Top of Material to process

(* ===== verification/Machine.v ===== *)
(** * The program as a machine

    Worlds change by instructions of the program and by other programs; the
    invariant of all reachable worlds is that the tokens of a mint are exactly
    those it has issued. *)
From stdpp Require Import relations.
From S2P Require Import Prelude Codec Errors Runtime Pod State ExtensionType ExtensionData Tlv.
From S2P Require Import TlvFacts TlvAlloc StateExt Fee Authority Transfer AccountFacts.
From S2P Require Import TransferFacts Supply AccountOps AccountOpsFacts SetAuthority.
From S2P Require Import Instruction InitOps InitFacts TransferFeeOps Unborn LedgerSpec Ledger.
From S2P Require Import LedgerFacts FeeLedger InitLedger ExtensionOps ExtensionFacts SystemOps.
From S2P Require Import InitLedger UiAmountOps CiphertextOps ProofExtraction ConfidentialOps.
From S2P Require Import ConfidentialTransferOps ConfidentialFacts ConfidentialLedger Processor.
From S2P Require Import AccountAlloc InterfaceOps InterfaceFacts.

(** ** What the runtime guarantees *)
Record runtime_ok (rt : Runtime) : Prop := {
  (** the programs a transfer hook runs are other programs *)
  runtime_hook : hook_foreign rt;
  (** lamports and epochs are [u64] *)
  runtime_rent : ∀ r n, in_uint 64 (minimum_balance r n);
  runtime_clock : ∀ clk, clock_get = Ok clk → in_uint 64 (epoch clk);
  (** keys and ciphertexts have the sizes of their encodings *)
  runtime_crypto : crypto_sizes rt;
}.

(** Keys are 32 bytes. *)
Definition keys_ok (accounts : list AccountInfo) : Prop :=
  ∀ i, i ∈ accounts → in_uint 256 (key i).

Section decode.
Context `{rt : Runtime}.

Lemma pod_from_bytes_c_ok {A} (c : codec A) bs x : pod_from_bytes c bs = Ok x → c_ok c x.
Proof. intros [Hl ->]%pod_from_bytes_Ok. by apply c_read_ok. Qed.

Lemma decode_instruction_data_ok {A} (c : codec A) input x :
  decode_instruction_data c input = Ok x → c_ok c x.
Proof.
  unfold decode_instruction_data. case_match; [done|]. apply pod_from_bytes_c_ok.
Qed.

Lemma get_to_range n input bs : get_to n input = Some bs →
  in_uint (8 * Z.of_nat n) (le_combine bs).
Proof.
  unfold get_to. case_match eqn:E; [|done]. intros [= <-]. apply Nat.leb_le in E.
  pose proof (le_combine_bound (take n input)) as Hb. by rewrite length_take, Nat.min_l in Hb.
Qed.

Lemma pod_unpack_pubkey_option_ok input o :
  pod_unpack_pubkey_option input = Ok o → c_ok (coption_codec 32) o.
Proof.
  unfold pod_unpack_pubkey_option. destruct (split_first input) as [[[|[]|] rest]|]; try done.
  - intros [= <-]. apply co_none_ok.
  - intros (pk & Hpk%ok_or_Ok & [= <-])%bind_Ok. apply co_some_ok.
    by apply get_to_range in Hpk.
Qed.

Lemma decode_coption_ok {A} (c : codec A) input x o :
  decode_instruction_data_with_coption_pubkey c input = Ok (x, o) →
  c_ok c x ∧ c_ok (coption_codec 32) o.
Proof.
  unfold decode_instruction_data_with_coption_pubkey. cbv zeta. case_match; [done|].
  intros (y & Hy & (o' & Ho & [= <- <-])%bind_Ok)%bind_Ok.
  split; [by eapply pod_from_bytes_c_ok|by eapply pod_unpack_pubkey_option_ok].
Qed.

Bottom of Material to process

Exercise objective =>
Would you copy out exactly the lines above that start at the one containing "From S2P Require Import InitLedger" and end at the one containing "intros (y &", inclusive?

Reply to the task =>
From S2P Require Import InitLedger UiAmountOps CiphertextOps ProofExtraction ConfidentialOps.
From S2P Require Import ConfidentialTransferOps ConfidentialFacts ConfidentialLedger Processor.
From S2P Require Import AccountAlloc InterfaceOps InterfaceFacts.

(** ** What the runtime guarantees *)
Record runtime_ok (rt : Runtime) : Prop := {
  (** the programs a transfer hook runs are other programs *)
  runtime_hook : hook_foreign rt;
  (** lamports and epochs are [u64] *)
  runtime_rent : ∀ r n, in_uint 64 (minimum_balance r n);
  runtime_clock : ∀ clk, clock_get = Ok clk → in_uint 64 (epoch clk);
  (** keys and ciphertexts have the sizes of their encodings *)
  runtime_crypto : crypto_sizes rt;
}.

(** Keys are 32 bytes. *)
Definition keys_ok (accounts : list AccountInfo) : Prop :=
  ∀ i, i ∈ accounts → in_uint 256 (key i).

Section decode.
Context `{rt : Runtime}.

Lemma pod_from_bytes_c_ok {A} (c : codec A) bs x : pod_from_bytes c bs = Ok x → c_ok c x.
Proof. intros [Hl ->]%pod_from_bytes_Ok. by apply c_read_ok. Qed.

Lemma decode_instruction_data_ok {A} (c : codec A) input x :
  decode_instruction_data c input = Ok x → c_ok c x.
Proof.
  unfold decode_instruction_data. case_match; [done|]. apply pod_from_bytes_c_ok.
Qed.

Lemma get_to_range n input bs : get_to n input = Some bs →
  in_uint (8 * Z.of_nat n) (le_combine bs).
Proof.
  unfold get_to. case_match eqn:E; [|done]. intros [= <-]. apply Nat.leb_le in E.
  pose proof (le_combine_bound (take n input)) as Hb. by rewrite length_take, Nat.min_l in Hb.
Qed.

Lemma pod_unpack_pubkey_option_ok input o :
  pod_unpack_pubkey_option input = Ok o → c_ok (coption_codec 32) o.
Proof.
  unfold pod_unpack_pubkey_option. destruct (split_first input) as [[[|[]|] rest]|]; try done.
  - intros [= <-]. apply co_none_ok.
  - intros (pk & Hpk%ok_or_Ok & [= <-])%bind_Ok. apply co_some_ok.
    by apply get_to_range in Hpk.
Qed.

Lemma decode_coption_ok {A} (c : codec A) input x o :
  decode_instruction_data_with_coption_pubkey c input = Ok (x, o) →
  c_ok c x ∧ c_ok (coption_codec 32) o.
Proof.
  unfold decode_instruction_data_with_coption_pubkey. cbv zeta. case_match; [done|].
  intros (y & Hy & (o' & Ho & [= <- <-])%bind_Ok)%bind_Ok.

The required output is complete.